Coast FIRE is the milestone where you have enough invested that — even if you stop contributing today — compounding will grow your portfolio to your target corpus by retirement age. You can then "coast" to retirement.
The Calculation
Coast FIRE number = Target corpus at retirement / (1 + r)^(years to retirement)
Example:
- Target corpus at 60: ₹5 crore
- Current age: 35 (25 years to retirement)
- Expected return: 10%
- Coast FIRE number: ₹5Cr / (1.10)^25 = ₹1.84 crore
If you have ₹1.84 crore invested today and stop all contributions, you will have ₹5 crore at 60 (assuming 10% CAGR).
Why It Matters
Coast FIRE is a psychological milestone as much as a financial one.
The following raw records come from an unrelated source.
(** ** Creating processes *)

Definition proc_create_common (nm : option (list Z)) (ent : Z) (argv : option (list (list Z)))
    (make_current build_frame : bool) : M S Z :=
  i <- find_proc free_slot;;
  if i =? NULLP then ret NULLP
  else
    proc_cleanup i;;;
    updp i (set_is_kernel false);;;
    take_pid i;;;
    updp i (set_entry ent);;;
    updp i (fun p => set_image (image_base p) (image_size p) 0 p);;;
    d <- call env_create_user_dir;;
    updp i (set_page_dir (fst d) (snd d));;;
    if fst d =? 0 then updp i (set_state PROC_UNUSED);;; ret NULLP
    else
      k <- call (env_kmalloc PROC_KSTACK_SIZE 1);;
      updp i (set_kstack k PROC_KSTACK_SIZE);;;
      if k =? 0 then
        call (env_kfree (fst d));;;
        updp i (set_page_dir 0 0);;;
        updp i (set_state PROC_UNUSED);;;
        ret NULLP
      else
        updp i (set_stack 0 PROC_STACK_SIZE 0);;;
        irq_flags <- irq_save;;
        prev <- ask env_current_dir;;
        set_dir d;;;
        ok <- proc_init_user_stack i;;
        if negb ok then
          set_dir prev;;; irq_restore irq_flags;;;
          call (env_kfree k);;; call (env_kfree (fst d));;;
          updp i (fun p => set_kstack 0 (kstack_size p) p);;;
          updp i (set_page_dir 0 0);;;
          updp i (set_state PROC_UNUSED);;;
          ret NULLP
        else
          ok <- (if build_frame then build_initial_frame i ent argv
                 else updp i (set_context_esp 0);;; ret true);;
          if negb ok then
            set_dir prev;;; irq_restore irq_flags;;;
            p <- getp i;;
            call (env_kfree (stack_kern_base p));;; call (env_kfree (kstack_base p));;; call (env_kfree (page_dir p));;;
            updp i (fun p => set_stack 0 (stack_size p) 0 p);;;
            updp i (fun p => set_kstack 0 (kstack_size p) p);;;
            updp i (set_page_dir 0 0);;;
            updp i (set_state PROC_UNUSED);;;
            ret NULLP
          else
            set_dir prev;;; irq_restore irq_flags;;;
            make_ready i make_current;;;
            (match nm with Some nm => copy_name i nm | None => ret tt end);;;
            ret i.

Definition proc_create_kernel_common (nm : option (list Z)) (ent : Z) (make_current : bool) : M S Z :=
  i <- find_proc free_slot;;
  if i =? NULLP then ret NULLP
  else
    proc_cleanup i;;;
    updp i (set_is_kernel true);;;
    take_pid i;;;
    updp i (set_entry ent);;;
    updp i (fun p => set_image (image_base p) (image_size p) 0 p);;;
    d <- ask env_kernel_dir;;
    updp i (set_page_dir (fst d) (snd d));;;
    k <- call (env_kmalloc PROC_KSTACK_SIZE 1);;
    updp i (set_kstack k PROC_KSTACK_SIZE);;;
    if k =? 0 then updp i (set_state PROC_UNUSED);;; ret NULLP
    else
      updp i (set_stack 0 0 0);;;
      ok <- build_kernel_frame i ent;;
      if negb ok then
        call (env_kfree k);;;
        updp i (fun p => set_kstack 0 (kstack_size p) p);;;
        updp i (set_state PROC_UNUSED);;;
        ret NULLP
      else
        make_ready i make_current;;;
        (match nm with Some nm => copy_name i nm | None => ret tt end);;;
        ret i.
Once you hit it, you no longer need to grow your retirement corpus — any additional savings go to current lifestyle, earlier retirement, or other goals.
The Catch
Coast FIRE assumes a constant return rate. Real returns vary. The calculation also ignores inflation — your ₹5 crore target in today's money may be worth ₹8–10 crore in nominal terms 25 years from now. Always model in real returns.
Practical Use
Freedom's Coast FIRE calculator takes your current corpus, target retirement corpus, expected real return, and current age to tell you: (a) have you already hit Coast FIRE, (b) when you will hit it at current savings rate.